Diane Morin continues her exploration of animated objects of her own design, using fragments of typewriters, calculators, knitting machines, record players, toys and musical instruments as well as found objects, electronic control circuits and electroluminescent diodes. She is interested in the shadows projected by moving objects she designs, in the traces they leave in the wake of their slow movements. Desirous of giving or giving back movement to inanimate objects and interested in the way light strikes the objects she selects, Diane Morin furthers her investigation into light as a means of revelation: shadow, trace, imprint, image, form, movement. Her work Capteurs d’ombres (“Shadow Catchers”, 2006-08) is a visual and sound installation made up of various items attached to the gallery wall, each showing forms in movement: choreographies of unusual objects and shadow plays. Plunged into darkness, these kinetic sound sculptures come alive when subtly and discreetly lit by moments of flashing, twinkling or pulsing light. Sounds help lead the viewer into a space in which time appears to be suspended.
Artists biography
Diane Morin was born in the Kamouraska region of Quebec and now lives and works in Montreal. She has been creating installations since 1998, joining her work with kinetic art and new media. She obtained an M.F.A. in fine arts (studio art) from Concordia University in 2003. Her work is currently being exhibited at VU in Quebec City. In 2006, she participated in Meanderings (curated by Nicole Gingras) at DAÏMÕN and AXENÉO7 in Gatineau and in the Biennale nationale de sculpture contemporaine in Trois-Rivières. Her work has been the subject of solo exhibitions at Optica in Montreal and Mercer Union in Toronto in 2007, at Circa in Montreal in 2005 and at La chambre blanche in Quebec City in 2001, among other places.
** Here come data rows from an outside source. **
(** * Google_search_agent.py: the plan / action / observe / output loop

    A shallow embedding of [src/Google_search_agent.py]:
    the two tool functions [get_weather] and [google_search], the tool
    registry [available_tools] and the dialogue loop [process_chat],
    together with the part of Python's [json] module the loop relies on
    ([json.loads], [json.dumps] with their default arguments).

    Python values are modelled as follows.
    - A [str] is the list of its Unicode code points ([pystr]).  As in
      CPython a [str] may hold surrogate code points.
    - A JSON value is the inductive [json]; a [dict] is an association
      list in insertion order whose keys are pairwise distinct.
    - A [float] is kept abstract (class [PyFloat]): the decoder turns a
      number token into a float with [float_of_token], the encoder prints
      it with [floatstr].
    - The outside world (the LLM endpoint, the HTTP endpoints, the process
      environment) is a record of oracles [World]; every call is logged in
      the trace of the running [State], and an oracle sees that trace, so
      that two calls with equal arguments may be answered differently.
    - An exception is the [Raise] outcome of a computation in the monad
      [M]; the state reached when it was raised is kept, because the
      session state mutated so far survives the exception. *)

From Stdlib Require Import List String Ascii Bool NArith ZArith Lia.
From Stdlib Require Import Decimal DecimalFacts DecimalPos DecimalN DecimalZ.
Import ListNotations.

Set Implicit Arguments.
Local Open Scope N_scope.

(** ** Python strings *)

Module PyStr.

Definition codepoint := N.
Definition pystr := list codepoint.

(** The string literals of the source file are UTF-8 text; [u] reads a
    literal of this file as the [str] it denotes. *)
Fixpoint utf8_decode (bs : list N) : pystr :=
  match bs with
  | [] => []
  | b0 :: r0 =>
    if b0 <? 0x80 then b0 :: utf8_decode r0
    else
      match r0 with
      | [] => []
      | b1 :: r1 =>
        if b0 <? 0xE0 then (b0 mod 32 * 64 + b1 mod 64) :: utf8_decode r1
        else
          match r1 with
          | [] => []
          | b2 :: r2 =>
            if b0 <? 0xF0
            then (b0 mod 16 * 4096 + b1 mod 64 * 64 + b2 mod 64)
                   :: utf8_decode r2
            else
              match r2 with
              | [] => []
              | b3 :: r3 =>
                (b0 mod 8 * 262144 + b1 mod 64 * 4096
                 + b2 mod 64 * 64 + b3 mod 64) :: utf8_decode r3
              end
          end
      end
  end.

Definition u (s : string) : pystr :=
  utf8_decode (map N_of_ascii (list_ascii_of_string s)).

(** [==] on two [str]. *)
Fixpoint str_eqb (a b : pystr) : bool :=
  match a, b with
  | [], [] => true
  | x :: a', y :: b' => (x =? y) && str_eqb a' b'
  | _, _ => false
  end.

(** [sep.join(parts)]. *)
Fixpoint join (sep : pystr) (parts : list pystr) : pystr :=
  match parts with
  | [] => []
  | [p] => p
  | p :: rest => p ++ sep ++ join sep rest
  end.

(** [str.isspace] on one character: the code points whose bidirectional
    class is WS, B or S, or whose category is Zs. *)
Definition isspace (c : codepoint) : bool :=
  ((0x09 <=? c) && (c <=? 0x0D)) || ((0x1C <=? c) && (c <=? 0x20))
  || (c =? 0x85) || (c =? 0xA0) || (c =? 0x1680)
  || ((0x2000 <=? c) && (c <=? 0x200A))
  || (c =? 0x2028) || (c =? 0x2029) || (c =? 0x202F)
  || (c =? 0x205F) || (c =? 0x3000).

Fixpoint lstrip (s : pystr) : pystr :=
  match s with
  | c :: r => if isspace c then lstrip r else s
  | [] => []
  end.

(** [s.strip()]. *)
Definition strip (s : pystr) : pystr :=
  List.rev (lstrip (List.rev (lstrip s))).

(** [s.startswith(p)] together with the remainder [s[len(p):]]. *)
Fixpoint strip_prefix (p s : pystr) : option pystr :=
  match p, s with
  | [], _ => Some s
  | x :: p', y :: s' => if x =? y then strip_prefix p' s' else None
  | _ :: _, [] => None
  end.

(** Decimal digits. *)
Definition is_digit (c : codepoint) : bool := (48 <=? c) && (c <=? 57).

Definition digit_of_char (c : codepoint) (d : uint) : uint :=
  if c =? 48 then D0 d else if c =? 49 then D1 d else if c =? 50 then D2 d
  else if c =? 51 then D3 d else if c =? 52 then D4 d
  else if c =? 53 then D5 d else if c =? 54 then D6 d
  else if c =? 55 then D7 d else if c =? 56 then D8 d else D9 d.

Fixpoint uint_of_digits (s : pystr) : uint :=
  match s with
  | [] => Nil
  | c :: r => digit_of_char c (uint_of_digits r)
  end.

Fixpoint digits_of_uint (d : uint) : pystr :=
  match d with
  | Nil => []
  | D0 d => 48 :: digits_of_uint d
  | D1 d => 49 :: digits_of_uint d
  | D2 d => 50 :: digits_of_uint d
  | D3 d => 51 :: digits_of_uint d
  | D4 d => 52 :: digits_of_uint d
  | D5 d => 53 :: digits_of_uint d
  | D6 d => 54 :: digits_of_uint d
  | D7 d => 55 :: digits_of_uint d
  | D8 d => 56 :: digits_of_uint d
  | D9 d => 57 :: digits_of_uint d
  end.

(** [str(n)] for an [int]. *)
Definition int_str (z : Z) : pystr :=
  match Z.to_int z with
  | Pos d => digits_of_uint d
  | Neg d => 45 :: digits_of_uint d
  end.

(** [int(s)] on a token [-?digits]. *)
Definition int_of_str (s : pystr) : Z :=
  match s with
  | c :: r =>
    if c =? 45 then Z.of_int (Neg (uint_of_digits r))
    else Z.of_int (Pos (uint_of_digits s))
  | [] => Z.of_int (Pos Nil)
  end.

End PyStr.
Import PyStr.

(** ** JSON values and Python's [json] module *)

(** Python's [float].  [float_of_token] is the value the decoder gives a
    number token with a fraction or an exponent and the constants [NaN],
    [Infinity] and [-Infinity]; [floatstr] is the text the encoder prints;
    [float_repr] is [repr] of a float and [str_repr] is [repr] of a
    [str], used when a value that is not a [str] is formatted by an
    f-string. *)
Class PyFloat := {
  pyfloat : Type;
  float_of_token : pystr -> pyfloat;
  floatstr : pyfloat -> pystr;
  float_repr : pyfloat -> pystr;
  str_repr : pystr -> pystr
}.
Nelly-Eve Rajotte lives and works in Montreal. She has been a member of Perte de Signal since 2003. In 2006, she obtained an M.F.A. in visual and media arts at UQAM. She works in single-track digital video, installation and sound art. Her videos have been seen in various festivals in Canada, the United States, South America and Europe. In Montreal, her installations have been exhibited at Parisian Laundry, Fonderie Darling, the Occurrence gallery, the Clark gallery and as part of Ectoplasmes 5 x 2 (an event curated by Nicole Gingras and Eric Mattson at SAT; production : MINUTE).
Nicole Gingras lives in Montreal. She is an author and independent curator with an interest in images and sound. In 2007, she published Puisqu’à toute fin correspond – Entretiens about the work of the Montreal artist Raymond Gervais.